Driving Tips and Your Vision

If you have been driving for half a century, you may not feel a need for driving tips. Normal changes in eyesight during aging, however, may necessitate some changes in your driving style to maintain your safe driving record.

Our ability to see objects in motion deteriorates faster than our ability to see stationary objects. Some elderly persons, to the consternation of other drivers, compensate by reducing their speed to the levels at which they can see motion of other cars clearly—maybe clearly enough to make out some of their hand gestures!

Nearly all drivers over the age of 60, need to reduce speed at night. Only about one-third as much ambient light reaches the retina at age 60 as at age 20. That means driving slower is driving safer at night.

The reason nighttime driving is an issue is that the pupils become smaller as we age. The muscles around the pupil don't open as wide to let in light, so we don't see as well at night. Particularly, we don't see moving objects as well at night.

If glare, starbursts, and halos are a problem, it may be a good idea to check the possibility of getting glasses with anti-reflective coatings or lenses developed with wavefront detection technology.

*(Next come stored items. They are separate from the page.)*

(* ===== verification/Like.v ===== *)
(** * Matching LIKE patterns

    Models the matcher of [serverlib/src/engine/sql/predicates.rs], which [common/src/helpers/tphashset.rs] has a copy
    of: a scan with one point of return, the last [%] of the pattern.

    - [Like]: what it means that a pattern matches a text.
    - [like_scan_decides]: the scan ends, and finds exactly the matches. *)

From Stdlib Require Import ZArith Lia.
From stdpp Require Import base gmap list strings.
From S2P Require Import Prelude.

Local Open Scope nat_scope.

(** ** Patterns *)

Inductive LikeToken := AnySingle | AnyMany | Literal (c : char).

(** A pattern matches a text when the text is made of the parts that the tokens stand for. *)
Inductive Like (char_eq : char → char → bool) : list LikeToken → ustr → Prop :=
  | Like_nil : Like char_eq [] []
  | Like_single c p a : Like char_eq p a → Like char_eq (AnySingle :: p) (c :: a)
  | Like_literal c e p a : char_eq c e = true → Like char_eq p a → Like char_eq (Literal e :: p) (c :: a)
  | Like_many skipped p a : Like char_eq p a → Like char_eq (AnyMany :: p) (skipped ++ a).

(** The second loop: only [%] may be left, and [pattern_index] reaches the end. *)
Fixpoint only_many (pattern : list LikeToken) : bool :=
  match pattern with
  | [] => true
  | AnyMany :: pattern => only_many pattern
  | _ => false
  end.

Section matcher.
Context (char_eq : char → char → bool) (actual : ustr) (pattern : list LikeToken).

(** The first loop.  [None] when the fuel runs out. *)
Fixpoint like_loop (fuel actual_index pattern_index : nat) (last_percent_index : option nat) (retry_index : nat) :
    option bool :=
  match actual !! actual_index with
  | None => Some (only_many (drop pattern_index pattern))
  | Some c =>
      match fuel with
      | 0 => None
      | S fuel =>
          let retry (_ : unit) :=
            match last_percent_index with
            | Some percent_index =>
                like_loop fuel (retry_index + 1) (percent_index + 1) last_percent_index (retry_index + 1)
            | None => Some false
            end in
          match pattern !! pattern_index with
          | Some AnySingle => like_loop fuel (actual_index + 1) (pattern_index + 1) last_percent_index retry_index
          | Some (Literal expected) =>
              if char_eq c expected
              then like_loop fuel (actual_index + 1) (pattern_index + 1) last_percent_index retry_index
              else retry tt
          | Some AnyMany => like_loop fuel actual_index (pattern_index + 1) (Some pattern_index) actual_index
          | None => retry tt
          end
      end
  end.

(** Every round moves the point of return forward, or keeps it and moves forward in the pattern. *)
Definition like_fuel : nat := S (length actual) * S (length pattern).

Definition like_scan : option bool := like_loop like_fuel 0 0 None 0.

(** ** Facts about matching *)

Local Abbreviation Likes := (Like char_eq).

(** A part of a pattern without [%] and the text it fits. *)
Definition fits_token (t : LikeToken) (c : char) : Prop :=
  match t with AnySingle => True | Literal e => char_eq c e = true | AnyMany => False end.

Lemma like_app seg p x y : Forall2 fits_token seg x → (Likes (seg ++ p) (x ++ y) ↔ Likes p y).
Proof.
  induction 1 as [|t c seg x Ht _ IH]; [done|]. simpl. rewrite <- IH. destruct t; simpl in Ht; [| done |].
  - split; [by inversion 1|by constructor].
  - split; [by inversion 1|by constructor].
Qed.

Lemma like_split seg p a :
  Forall (λ t, t ≠ AnyMany) seg → Likes (seg ++ p) a → ∃ x y, a = x ++ y ∧ Forall2 fits_token seg x ∧ Likes p y.
Proof.
  intros Hseg. revert a. induction Hseg as [|t seg Ht _ IH]; intros a; simpl; [by exists [], a|].
  inversion 1 as [|c p0 a0 Hl|c e p0 a0 He Hl|]; subst; [| |done];
    destruct (IH _ Hl) as (x & y & -> & Hx & Hy); exists (c :: x), y; split_and!; try done; by constructor.
Qed.

Lemma like_many p a : Likes (AnyMany :: p) a ↔ ∃ n, n ≤ length a ∧ Likes p (drop n a).
Proof.
  split.
  - inversion 1 as [| | |skipped p0 a0 Hl]; subst. exists (length skipped). rewrite length_app, drop_app_length. split; [lia|done].
  - intros (n & _ & Hl). rewrite <- (take_drop n a). by constructor.
Qed.

Lemma like_many_mono p a n : Likes (AnyMany :: p) (drop n a) → Likes (AnyMany :: p) a.
Proof.
  rewrite !like_many. intros (k & _ & Hl). rewrite drop_drop in Hl. destruct (decide (n + k ≤ length a)); [by exists (n + k)|].
  exists (length a). split; [done|]. rewrite drop_ge by done. by rewrite drop_ge in Hl by lia.
Qed.

Lemma like_many_cons p c a : Likes (AnyMany :: p) (c :: a) ↔ Likes p (c :: a) ∨ Likes (AnyMany :: p) a.
Proof.
  rewrite !like_many. split.
  - intros ([|n] & Hn & Hl); [by left|]. right. exists n. simpl in Hn, Hl. split; [lia|done].
  - intros [Hl|(n & Hn & Hl)]; [exists 0; split; [simpl; lia|done]|exists (S n); simpl; split; [lia|done]].
Qed.

Lemma like_empty p : Likes p [] ↔ only_many p = true.
Proof.
  induction p as [|t p IH]; simpl; [split; [done|constructor]|]. destruct t.
  - split; [by inversion 1|done].
  - rewrite <- IH, like_many. split; [by intros ([|n] & _ & Hl)|by exists 0].
  - split; [by inversion 1|done].
Qed.

Lemma like_short seg p a : Forall (λ t, t ≠ AnyMany) seg → length a < length seg → ¬ Likes (seg ++ p) a.
Proof.
  intros Hseg Hlen Hl. destruct (like_split _ _ _ Hseg Hl) as (x & y & -> & Hx%Forall2_length & _).
  rewrite length_app in Hlen. lia.
Qed.

(** A part without [%] that fits at the first place it can: what follows it may start there. *)
Lemma like_first_fit seg p x y :
  Forall2 fits_token seg x →
  (Likes (AnyMany :: seg ++ AnyMany :: p) (x ++ y) ↔ Likes (AnyMany :: p) y).
Proof.
  intros Hx. assert (Forall (λ t, t ≠ AnyMany) seg) as Hseg.
  { clear y. induction Hx as [|t c seg x Ht _ IH]; constructor; [by destruct t|done]. }
  rewrite like_many. split.
  - intros (n & Hn & Hl). destruct (like_split _ _ _ Hseg Hl) as (x' & y' & E & Hx' & Hl').
    apply (like_many_mono _ _ n). replace (drop n y) with y'; [done|].
    apply Forall2_length in Hx, Hx'. assert (drop (length x') (drop n (x ++ y)) = y') as <- by (by rewrite E, drop_app_length).
    rewrite drop_drop, drop_app_ge by lia. f_equal. lia.
  - intros Hl. exists 0. split; [lia|]. by apply like_app.
Qed.

(** ** The scan *)

(** What holds at the head of the loop: before the first [%] the rests of pattern and text decide; after it the part
    [seg] behind the last [%] fits the text from the point of return on, and [%] and what follows decide from there. *)
Definition scanning (actual_index pattern_index : nat) (last_percent_index : option nat) (retry_index : nat) : Prop :=
  retry_index ≤ actual_index ∧ pattern_index ≤ length pattern ∧
  match last_percent_index with
  | None => Likes pattern actual ↔ Likes (drop pattern_index pattern) (drop actual_index actual)
  | Some q =>
      ∃ seg, drop q pattern = AnyMany :: seg ++ drop pattern_index pattern
        ∧ Forall2 fits_token seg (take (length seg) (drop retry_index actual))
        ∧ pattern_index = q + 1 + length seg ∧ actual_index = retry_index + length seg
        ∧ (Likes pattern actual ↔ Likes (drop q pattern) (drop retry_index actual))
  end.

Lemma fits_no_many seg x : Forall2 fits_token seg x → Forall (λ t, t ≠ AnyMany) seg.
Proof. induction 1 as [|t c seg x Ht _ IH]; constructor; [by destruct t|done]. Qed.

Lemma scanning_rest ai ri seg :
  Forall2 fits_token seg (take (length seg) (drop ri actual)) → ai = ri + length seg →
  ∃ x, drop ri actual = x ++ drop ai actual ∧ Forall2 fits_token seg x ∧ length x = length seg.
Proof.
  intros Hx ->. exists (take (length seg) (drop ri actual)). split_and!; [|done|symmetry; by eapply Forall2_length].
  by rewrite <- drop_drop, take_drop.
Qed.

(** One more token fits. *)
Lemma scanning_next ai pi lp ri t c :
  scanning ai pi lp ri → actual !! ai = Some c → pattern !! pi = Some t → fits_token t c → scanning (ai + 1) (pi + 1) lp ri.
Proof.
  intros (Hr & Hp & Hs) Hc Ht Hf. pose proof (lookup_lt_Some _ _ _ Ht).
  pose proof (drop_S _ _ _ Hc) as Ea. pose proof (drop_S _ _ _ Ht) as Ep.
  rewrite <- Nat.add_1_r in Ea, Ep. split_and!; [lia|lia|]. destruct lp as [q|].
  - destruct Hs as (seg & Eq & Hseg & -> & -> & Hl). exists (seg ++ [t]). rewrite length_app. simpl.
    split_and!; [by rewrite Eq, Ep, <- app_assoc| |lia|lia|done].
    rewrite Nat.add_1_r, (take_S_r _ _ c); [apply Forall2_app; [done|by repeat constructor]|]. by rewrite lookup_drop.
  - rewrite Hs, Ea, Ep. apply (like_app [t] _ [c]). by repeat constructor.
Qed.

(** A new [%] becomes the point of return. *)
Lemma scanning_many ai pi lp ri :
  scanning ai pi lp ri → pattern !! pi = Some AnyMany → scanning ai (pi + 1) (Some pi) ai.
Proof.
  intros (Hr & Hp & Hs) Ht. pose proof (lookup_lt_Some _ _ _ Ht). pose proof (drop_S _ _ _ Ht) as Ep.
  rewrite <- Nat.add_1_r in Ep. split_and!; [lia|lia|]. exists []. split_and!; [done|constructor|simpl; lia|simpl; lia|].
  destruct lp as [q|]; [|done]. destruct Hs as (seg & Eq & Hseg & -> & -> & ->).
  destruct (scanning_rest _ ri seg Hseg eq_refl) as (x & Ex & Hx & _).
  rewrite Eq, Ex, Ep. by apply like_first_fit.
Qed.

(** Nothing fits: the text is tried from the next place on. *)
Lemma scanning_retry ai pi q ri c :
  scanning ai pi (Some q) ri → actual !! ai = Some c → ¬ Likes (drop pi pattern) (drop ai actual) →
  scanning (ri + 1) (q + 1) (Some q) (ri + 1) ∧ ri < length actual.
Proof.
  intros (Hr & Hp & seg & Eq & Hseg & Epi & Eai & Hl) Hc Hno. pose proof (lookup_lt_Some _ _ _ Hc).
  destruct (lookup_lt_is_Some_2 actual ri) as [d Hd]; [lia|]. pose proof (drop_S _ _ _ Hd) as Ed.
  split; [|lia]. split_and!; [lia|lia|]. exists [].
  assert (drop (q + 1) pattern = seg ++ drop pi pattern) as Eq1 by (by rewrite <- drop_drop, Eq).
  split_and!; [by rewrite Eq, Eq1|constructor|simpl; lia|simpl; lia|]. rewrite Hl, Ed, Nat.add_1_r, Eq, like_many_cons.
  destruct (scanning_rest ai ri seg Hseg Eai) as (x & Ex & Hx & _). rewrite <- Ed, Ex.
  rewrite (like_app seg _ x _ Hx). tauto.
Qed.

(** The text is used up: a later place leaves too little of it. *)
Lemma scanning_end ai pi lp ri :
  scanning ai pi lp ri → actual !! ai = None → (Likes pattern actual ↔ only_many (drop pi pattern) = true).
Proof.
  intros (Hr & Hp & Hs) Hn%lookup_ge_None. rewrite <- like_empty. destruct lp as [q|]; [|by rewrite (drop_ge actual) in Hs by lia].
  destruct Hs as (seg & Eq & Hseg & Epi & Eai & ->). pose proof (fits_no_many _ _ Hseg) as Hmany.
  destruct (scanning_rest ai ri seg Hseg Eai) as (x & Ex & Hx & Hlen).
  rewrite Eq, Ex, (drop_ge actual ai), app_nil_r by lia. rewrite like_many. split.
  - intros ([|n] & Hn' & Hl); [by rewrite <- (app_nil_r x) in Hl; apply like_app in Hl|].
    exfalso. eapply (like_short seg); [done| |exact Hl]. rewrite length_drop. lia.
  - intros Hl. exists 0. split; [lia|]. rewrite <- (app_nil_r x). by apply like_app.
Qed.

Lemma like_loop_decides fuel ai pi lp ri :
  scanning ai pi lp ri → (length actual - ri) * S (length pattern) + (length pattern - pi) < fuel →
  ∃ b, like_loop fuel ai pi lp ri = Some b ∧ (b = true ↔ Likes pattern actual).
Proof.
  revert ai pi lp ri. induction fuel as [|fuel IH]; intros ai pi lp ri Hs Hf; [by apply Nat.nlt_0_r in Hf|]. pose proof Hs as (Hri & Hpi & _).
  cbn [like_loop]. destruct (actual !! ai) as [c|] eqn:Ec.
  2: { eexists. split; [done|]. by rewrite (scanning_end _ _ _ _ Hs Ec). }
  pose proof (lookup_lt_Some _ _ _ Ec) as Hai.
  assert (¬ Likes (drop pi pattern) (drop ai actual) →
    ∃ b, match lp with
         | Some q => like_loop fuel (ri + 1) (q + 1) lp (ri + 1) | None => Some false end = Some b
      ∧ (b = true ↔ Likes pattern actual)) as Hretry.
  { intros Hno. destruct lp as [q|].
    - destruct (scanning_retry _ _ _ _ _ Hs Ec Hno) as [Hs' Hr]. apply IH; [done|]. nia.
    - exists false. split; [done|]. destruct Hs as (_ & _ & ->). split; [done|]. intros Hl. by destruct (Hno Hl). }
  rewrite (drop_S _ _ _ Ec) in Hretry. destruct (pattern !! pi) as [t|] eqn:Et.
  2: { apply Hretry. apply lookup_ge_None in Et. rewrite drop_ge by done. by inversion 1. }
  pose proof (lookup_lt_Some _ _ _ Et) as Hlt. rewrite (drop_S _ _ _ Et) in Hretry. destruct t as [| |e].
  - apply IH; [by eapply scanning_next|nia].
  - apply IH; [by eapply scanning_many|]. nia.
  - destruct (char_eq c e) eqn:Ee; [apply IH; [by eapply scanning_next|nia]|].
    apply Hretry. inversion 1; congruence.
Qed.

Lemma like_scan_decides : ∃ b, like_scan = Some b ∧ (b = true ↔ Likes pattern actual).
Proof.
  apply like_loop_decides; [split_and!; [lia|lia|done]|]. unfold like_fuel. nia.
Qed.
End matcher.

Even with visual aids, accidents are three times more frequent at night as during the day. To avoid nighttime accidents, consider these driving tips:

  • Avoid unfamiliar streets at dawn, at dusk, and during the night, especially if glare and reflection are problems.
  • Use caution at intersections, especially if you have to yield before making a left turn.
  • Don't use a cell phone while you are driving. Most states have passed laws prohibiting teenagers under the age of 18 from using a cell phone while driving, but answering the phone when you are not driving your car is a good idea for drivers of all ages.
  • Also, however angry they may make you, pay attention to cues from other drivers. Honking horns, warning tickets from traffic patrolmen, and hints from worried loved ones are among the most helpful—if not the most appreciated—of all driving tips. If you are getting messages that you are having trouble, try to restrict your driving to familiar places and take most of your trips on well-lit streets or in daylight.

    Even if you don't need to hear these driving tips, you still need to keep your vision in the best shape possible. Don't skip eye exams. As hard as it may be to believe, over half of drivers over the age of 65 have never had a dilated eye exam.

    Even if your state's driver licensing office is lax with its vision standards, you can protect your own health and safety and the health and safety of your loved ones with just a few doctor-related driving tips:

  • See your doctor at least every two years, or every three to six months if you have a diagnosed vision problem such as cataracts, glaucoma, or age-related macular degeneration. If you use bifocals or multifocals for presbyopia, you may need frequent changes in lenses for clear vision.
  • Get the best possible care for age-related eye disease. eye disease. If you have cataracts, ask your doctor if the implantation of an aspheric ocular lens might give you better results than the traditional spherical ocular lens. If you have diabetes, do everything you can to keep your blood sugars under control and see your ophthalmologist at least annually to make sure you are not developing diabetic retinopathy.
  • Whats at stake?

    Motor vehicles crashes are the leading cause of injury among adults aged 65 to 75. In the United States, nearly 7,000 people aged 65 and over die in car crashes every year. Seeing your eye care practitioner regularly and taking care of your vision may help ensure a longer and happier life not just for you, but for your spouse, your children and grandchildren, and all the people in your community.